Karla News

How Cheap Mosquito Nets Save Lives

Malaria

It’s taken us a while to catch on to malaria. We still call it “bad air”, as in “the bad night air made him sick”, but we feel a little less dumb because we do so in French (mal aria). And the disease is caused by something that comes in through the window: mosquitoes.

If you live in a developed country, your chances of infection are about zero. Public sanitation projects and spraying reduce the number of mosquitoes. Your house is probably close to air-tight, with glass and screens in the windows and air-conditioning to make any insect intruders feel unwelcome. It may be too cold for the Anopheles mosquito, the primary vector, to winter where you are anyway. And finally, it takes a critical mass of human malaria vectors in your area for the disease to establish itself: the mosquito has to sip from an infected person, and later from your blood to transmit the disease to you.
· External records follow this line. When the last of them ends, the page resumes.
Lemma sanitizePath_keeps_extension_witness :
  SafetyUtils.sanitizePath (js "My:Notes*.tar.pdf") = js "My-Notes-.tar.pdf" /\
  sliceFrom (SafetyUtils.sanitizePath (js "My:Notes*.tar.pdf"))
            (lastIndexOf (SafetyUtils.sanitizePath (js "My:Notes*.tar.pdf"))
                         [DOT])
  = js ".pdf".
Proof.
  split; [vm_compute; reflexivity|].
  refine (proj2 (proj2 (proj2
            (sanitizePath_keeps_extension (js "My:Notes*.tar.pdf") _)))).
  apply (bool_decide_unpack _). vm_compute. exact I.
Defined.

(** C10.  A file name whose only dot is its first character comes back
    unchanged: its base is empty and the whole name is its extension, so
    the characters [sanitizeString] would replace stay. *)
Theorem sanitizePath_dotfile (rest : jsstring) :
  DOT ∉ rest ->
  lastIndexOf (DOT :: rest) [DOT] = 0 /\
  slice (DOT :: rest) 0 0 = [] /\
  SafetyUtils.sanitizePath (DOT :: rest) = DOT :: rest.
Proof.
  intros Hrest.
  assert (He : Forall (fun c => c <> DOT) rest).
  { apply Forall_forall. intros c Hc ->. now apply Hrest. }
  split; [exact (lastIndexOf_last_dot [] rest He)|].
  split; [reflexivity|].
  exact (sanitizePath_last_dot [] rest He).
Qed.

Lemma sanitizePath_dotfile_witness :
  SafetyUtils.sanitizePath (js ".My:Notes*") = js ".My:Notes*".
Proof.
  refine (proj2 (proj2 (sanitizePath_dotfile (js "My:Notes*") _))).
  apply (bool_decide_unpack _). vm_compute. exact I.
Defined.

(** ** Facts about the monad and the adapter *)

Section EnvFacts.

Context {A : Type}.
Implicit Types (w : World) (m : M A).

Lemma bind_ok {B} m (k : A -> M B) w a w1 :
  m w = (Ok a, w1) -> bind m k w = k a w1.
Proof. unfold bind. now intros ->. Qed.

Lemma bind_err {B} m (k : A -> M B) w e w1 :
  m w = (Err e, w1) -> bind m k w = (Err e, w1).
Proof. unfold bind. now intros ->. Qed.

Lemma try_ok m h w a w1 : m w = (Ok a, w1) -> try_catch m h w = (Ok a, w1).
Proof. unfold try_catch. now intros ->. Qed.

Lemma try_err m h w e w1 : m w = (Err e, w1) -> try_catch m h w = h e w1.
Proof. unfold try_catch. now intros ->. Qed.

(** With nothing pending the adapter call just does its work. *)
Lemma call_calm (work : World -> Res A * World) w :
  pending w = [] -> call work w = work w.
Proof. destruct w as [f d ds c p]. simpl. intros ->. reflexivity. Qed.

(** The environment's part of a call leaves files and documents alone. *)
Lemma call_inv (work : World -> Res A * World) w r w' :
  call work w = (r, w') ->
  exists w1,
    files w1 = files w /\ docs w1 = docs w /\ codec w1 = codec w /\
    ((exists e, r = Err e /\ w' = w1) \/ work w1 = (r, w')).
Proof.
  unfold call. destruct (settle (pending w) (dirs w)) as [[fault evs] ds].
  intros H. exists (mkWorld (files w) ds (docs w) (codec w) evs).
  repeat split. destruct fault as [e|].
  - left. exists e. now inversion H.
  - now right.
Qed.

End EnvFacts.

(** ** Rejected paths *)

(** C3.  A path with [../] or [..\] somewhere in it is refused by
    [isPathInVault]; [validateAndCreatePath] and its callers stop there,
    with the vault as it was: no path is returned, nothing is created. *)
Theorem traversal_rejected (path pre post : jsstring) :
  path = pre ++ js "../" ++ post \/
  path = pre ++ [DOT; DOT; BACKSLASH] ++ post ->
  SafetyUtils.isPathInVault path = false /\
  forall w,
    SafetyUtils.validateAndCreatePath path w
    = (Err SafetyUtils.INVALID_PATH, w) /\
    (forall doc,
        PDFProcessor.savePDF doc path w = (Err SafetyUtils.INVALID_PATH, w)) /\
    (forall click,
        PDFProcessor.ensureSafeOutput click path w
        = (Err SafetyUtils.INVALID_PATH, w)) /\
    (forall fileSize,
        SafetyUtils.ensureSafeOutput path fileSize w
        = (Ok (SafetyUtils.mkResult false (Some SafetyUtils.INVALID_PATH)),
           w)).
Proof.
  intros H.
  assert (Hv : SafetyUtils.isPathInVault path = false).
  { unfold SafetyUtils.isPathInVault.
    destruct H as [-> | ->]; rewrite includes_occurrence;
      [reflexivity | now rewrite orb_true_r]. }
  split; [exact Hv|]. intros w.
  assert (Hp : SafetyUtils.validateAndCreatePath path w
               = (Err SafetyUtils.INVALID_PATH, w)).
  { unfold SafetyUtils.validateAndCreatePath. now rewrite Hv. }
  split; [exact Hp|]. split; [|split].
  - intros doc. unfold PDFProcessor.savePDF. now rewrite (bind_err _ _ _ _ _ Hp).
  - intros click. unfold PDFProcessor.ensureSafeOutput.
    now rewrite (bind_err _ _ _ _ _ Hp).
  - intros fileSize. unfold SafetyUtils.ensureSafeOutput. now rewrite Hv.
Qed.

Lemma traversal_rejected_witness :
  SafetyUtils.isPathInVault (js "../../etc/passwd") = false.
Proof.
  refine (proj1 (traversal_rejected (js "../../etc/passwd") []
                   (js "../etc/passwd") _)).
  left. reflexivity.
Defined.

(** ** Page extraction *)

Section ExtractFacts.

Import PdfLib.

Implicit Types (w : World) (ps acc : PDFDocument) (l : list Page).

Lemma fits_le {A} (xs : list A) :
  fits xs <-> Z.of_nat (length xs) <= MAX_ARRAY_LENGTH.
Proof. unfold fits. rewrite Is_true_true. apply Z.leb_le. Qed.

(** A document is its pages. *)
Lemma document_eq (d1 d2 : PDFDocument) : getPages d1 = getPages d2 -> d1 = d2.
Proof.
  destruct d1 as [l1 H1], d2 as [l2 H2]. simpl. intros ->.
  f_equal. apply proof_irrel.
Qed.

Lemma document_Some l :
  fits l -> exists d, document l = Some d /\ getPages d = l.
Proof.
  intros H. unfold document. destruct (decide (fits l)) as [H'|]; [|tauto].
  now eexists.
Qed.

Lemma document_inv l d : document l = Some d -> getPages d = l.
Proof.
  unfold document. destruct (decide (fits l)); [|discriminate].
  now intros [= <-].
Qed.

Lemma document_None l :
  document l = None -> MAX_ARRAY_LENGTH < Z.of_nat (length l).
Proof.
  unfold document. destruct (decide (fits l)) as [|H]; [discriminate|].
  intros _. rewrite fits_le in H. lia.
Qed.

Lemma document_pages ps : document ps = Some ps.
Proof.
  destruct (document_Some ps (pages_fit ps)) as (d & -> & H).
  f_equal. now apply document_eq.
Qed.

Lemma deref_known w h ps : docs w !! h = Some ps -> deref h w = ps.
Proof. unfold deref. now intros ->. Qed.

Lemma pageRange_pages ps startPage endPage :
  getPages (pageRange ps startPage endPage)
  = take (Z.to_nat (endPage - startPage + 1))
         (drop (Z.to_nat (startPage - 1)) ps).
Proof.
  unfold pageRange.
  destruct (document_Some
              (take (Z.to_nat (endPage - startPage + 1))
                    (drop (Z.to_nat (startPage - 1)) ps)))
    as (d & -> & H); [|exact H].
  apply fits_le. pose proof (proj1 (fits_le ps) (pages_fit ps)).
  rewrite length_take, length_drop. lia.
Qed.

Lemma Array_from_ok {A} (len : Z) (f : Z -> A) :
  len <= MAX_ARRAY_LENGTH ->
  Array_from len f = Ok (map (fun i => f (Z.of_nat i)) (seq 0 (Z.to_nat len))).
Proof.
  intros H. unfold Array_from. now destruct (Z.ltb_spec MAX_ARRAY_LENGTH len); [lia|].
Qed.

Lemma Array_from_err {A} (len : Z) (f : Z -> A) :
  MAX_ARRAY_LENGTH < len -> Array_from len f = Err INVALID_ARRAY_LENGTH.
Proof.
  intros H. unfold Array_from. now destruct (Z.ltb_spec MAX_ARRAY_LENGTH len); [|lia].
Qed.

(** [extractPages] once [Array.from] has made the indexes. *)
Lemma extractPages_small doc startPage endPage :
  endPage - startPage + 1 <= MAX_ARRAY_LENGTH ->
  PDFProcessor.extractPages doc startPage endPage
  = (newDoc <- create ;;
     forOf (map (fun i => Z.of_nat i + startPage - 1)
                (seq 0 (Z.to_nat (endPage - startPage + 1))))
       (fun pageIndex =>
          page <- copyPages newDoc doc pageIndex ;; addPage newDoc page) ;;;
     ret newDoc).
Proof.
  intros H. unfold PDFProcessor.extractPages.
  rewrite (Array_from_ok _ _ H). reflexivity.
Qed.

(** A range of [2^32] pages or more: [Array.from] throws, before anything
    else is done. *)
Lemma extractPages_large doc startPage endPage w :
  MAX_ARRAY_LENGTH < endPage - startPage + 1 ->
  PDFProcessor.extractPages doc startPage endPage w
  = (Err INVALID_ARRAY_LENGTH, w).
Proof.
  intros H. unfold PDFProcessor.extractPages.
  rewrite (Array_from_err _ _ H). reflexivity.
Qed.

(** One turn of the loop: page [idx] of [src] becomes the last of [h]. *)
Lemma copy_one w src h ps acc idx (p : Page) (d : PDFDocument) :
  h <> src -> docs w !! src = Some ps -> docs w !! h = Some acc ->
  0 <= idx -> getPages ps !! Z.to_nat idx = Some p ->
  getPages d = acc ++ [p] ->
  bind (copyPages h src idx) (fun page => addPage h page) w
  = (Ok tt, withDocs w (<[h := d]> (docs w))).
Proof.
  intros Hne Hs Hh Hi Hp Hd. unfold bind, copyPages.
  rewrite (deref_known _ _ _ Hs).
  destruct (Z.ltb_spec idx 0); [lia|]. rewrite Hp.
  unfold addPage. rewrite (deref_known _ _ _ Hh), <- Hd, document_pages.
  reflexivity.
Qed.

Lemma copy_loop src h ps idxs (copied : list Page) :
  h <> src ->
  Forall2 (fun idx p => 0 <= idx /\ getPages ps !! Z.to_nat idx = Some p)
          idxs copied ->
  forall w acc (d : PDFDocument),
    docs w !! src = Some ps -> docs w !! h = Some acc ->
    getPages d = acc ++ copied ->
    forOf idxs
          (fun pageIndex =>
             bind (copyPages h src pageIndex) (fun page => addPage h page)) w
    = (Ok tt, withDocs w (<[h := d]> (docs w))).
Proof.
  intros Hne. induction 1 as [|idx p idxs copied [Hi Hp] _ IH];
    intros w acc d Hs Hh Hd.
  - simpl. unfold ret, withDocs. rewrite app_nil_r in Hd.
    apply document_eq in Hd as ->.
    rewrite list_insert_id by exact Hh. now destruct w.
  - simpl forOf.
    destruct (document_Some (acc ++ [p])) as (d1 & _ & Hd1).
    { apply fits_le. pose proof (proj1 (fits_le d) (pages_fit d)) as Hfit.
      rewrite Hd in Hfit. rewrite !length_app in *. simpl in *. lia. }
    rewrite (bind_ok _ _ _ _ _
               (copy_one w src h ps acc idx p d1 Hne Hs Hh Hi Hp Hd1)).
    assert (Hlt : (h < length (docs w))%nat) by (eapply lookup_lt_Some; eauto).
    rewrite (IH _ d1 d); simpl.
    + unfold withDocs. simpl. now rewrite list_insert_insert_eq.
    + rewrite list_lookup_insert_ne by exact Hne. exact Hs.
    + now rewrite list_lookup_insert_eq.
    + rewrite Hd, Hd1. now rewrite <- app_assoc.
Qed.

(** The indexes built by [Array.from] for a range inside the document
    are those of consecutive pages. *)
Lemma range_pages l startPage n a :
  1 <= startPage ->
  (Z.to_nat (startPage - 1) + a + n <= length l)%nat ->
  Forall2 (fun idx p => 0 <= idx /\ l !! Z.to_nat idx = Some p)
          (map (fun i => Z.of_nat i + startPage - 1) (seq a n))
          (take n (drop (Z.to_nat (startPage - 1) + a) l)).
Proof.
  intros Hs. revert a. induction n as [|n IH]; intros a Hlen.
  - constructor.
  - destruct (lookup_lt_is_Some_2 l (Z.to_nat (startPage - 1) + a))
      as [p Hp]; [lia|].
    rewrite (drop_S _ _ _ Hp). simpl. constructor.
    + split; [lia|].
      now replace (Z.to_nat (Z.of_nat a + startPage - 1))
        with (Z.to_nat (startPage - 1) + a)%nat by lia.
    + replace (S (Z.to_nat (startPage - 1) + a))
        with (Z.to_nat (startPage - 1) + S a)%nat by lia.
      apply IH. lia.
Qed.

End ExtractFacts.

(** C4.  For [1 <= startPage <= endPage <= N], [extractPages] returns a
    new document holding the pages [startPage .. endPage] of the source, in
    their order: [endPage - startPage + 1] pages, page [i] of the result
    being page [startPage + i] of the source (from 0).  The source, every
    other document and the vault stay as they were. *)
Theorem extractPages_range (w : World) (src : PdfLib.handle)
        (ps : PDFDocument) (startPage endPage : Z) :
  docs w !! src = Some ps ->
  1 <= startPage -> startPage <= endPage ->
  endPage <= PdfLib.getPageCount src w ->
  let newDoc := length (docs w) in
  let pages := pageRange ps startPage endPage in
  PDFProcessor.extractPages src startPage endPage w
  = (Ok newDoc, withDocs w (docs w ++ [pages])) /\
  newDoc <> src /\
  getPages pages
  = take (Z.to_nat (endPage - startPage + 1))
         (drop (Z.to_nat (startPage - 1)) ps) /\
  Z.of_nat (length pages) = endPage - startPage + 1 /\
  (forall i : nat,
      Z.of_nat i < endPage - startPage + 1 ->
      getPages pages !! i = getPages ps !! (Z.to_nat (startPage - 1) + i)%nat) /\
  (docs w ++ [pages]) !! src = Some ps.
Proof.
  intros Hsrc H1 H2 H3 newDoc pages.
  unfold PdfLib.getPageCount in H3.
  rewrite (deref_known _ _ _ Hsrc) in H3.
  pose proof (proj1 (fits_le ps) (pages_fit ps)) as Hfit.
  assert (Hlt : (src < length (docs w))%nat) by (eapply lookup_lt_Some; eauto).
  assert (Hne : newDoc <> src) by (unfold newDoc; lia).
  assert (Hpages : getPages pages
                   = take (Z.to_nat (endPage - startPage + 1))
                          (drop (Z.to_nat (startPage - 1)) ps))
    by apply pageRange_pages.
  split; [|split; [exact Hne|split; [exact Hpages|split; [|split]]]].
  - rewrite extractPages_small by lia.
    unfold bind at 1. unfold PdfLib.create. fold newDoc.
    set (w1 := mkWorld _ _ _ _ _).
    assert (Hlen : (Z.to_nat (startPage - 1) + 0
                    + Z.to_nat (endPage - startPage + 1) <= length ps)%nat)
      by lia.
    pose proof (range_pages ps startPage _ 0%nat H1 Hlen) as Hrange.
    rewrite Nat.add_0_r in Hrange.
    pose proof (copy_loop src newDoc ps _ _ Hne Hrange w1
                          PdfLib.emptyDocument pages) as Hloop.
    assert (Hs1 : docs w1 !! src = Some ps)
      by (unfold w1; simpl; now apply lookup_app_l_Some).
    assert (Hn1 : docs w1 !! newDoc = Some PdfLib.emptyDocument).
    { unfold w1, newDoc. simpl.
      rewrite lookup_app_r by lia. now rewrite Nat.sub_diag. }
    rewrite (bind_ok _ _ _ _ _ (Hloop Hs1 Hn1 Hpages)).
    unfold ret, withDocs, w1. simpl. f_equal. f_equal.
    unfold newDoc.
    replace (length (docs w)) with (length (docs w) + 0)%nat at 1 by lia.
    now rewrite insert_app_r.
  - rewrite Hpages, length_take, length_drop. lia.
  - intros i Hi. rewrite Hpages.
    rewrite lookup_take_lt by lia. apply lookup_drop.
  - now apply lookup_app_l_Some.
Qed.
But the developing world generally has everything malaria is looking for: warm weather, easily infiltrated housing, and a lack of resources for insecticides, medication, and infrastructure changes that discourage mosquitoes and/or malaria. There are around 515 million cases of malaria, resulting in between one and three million deaths. A mosquito net is one of the cheapest ways of protecting individuals from malaria and reducing its prevalence in entire communities.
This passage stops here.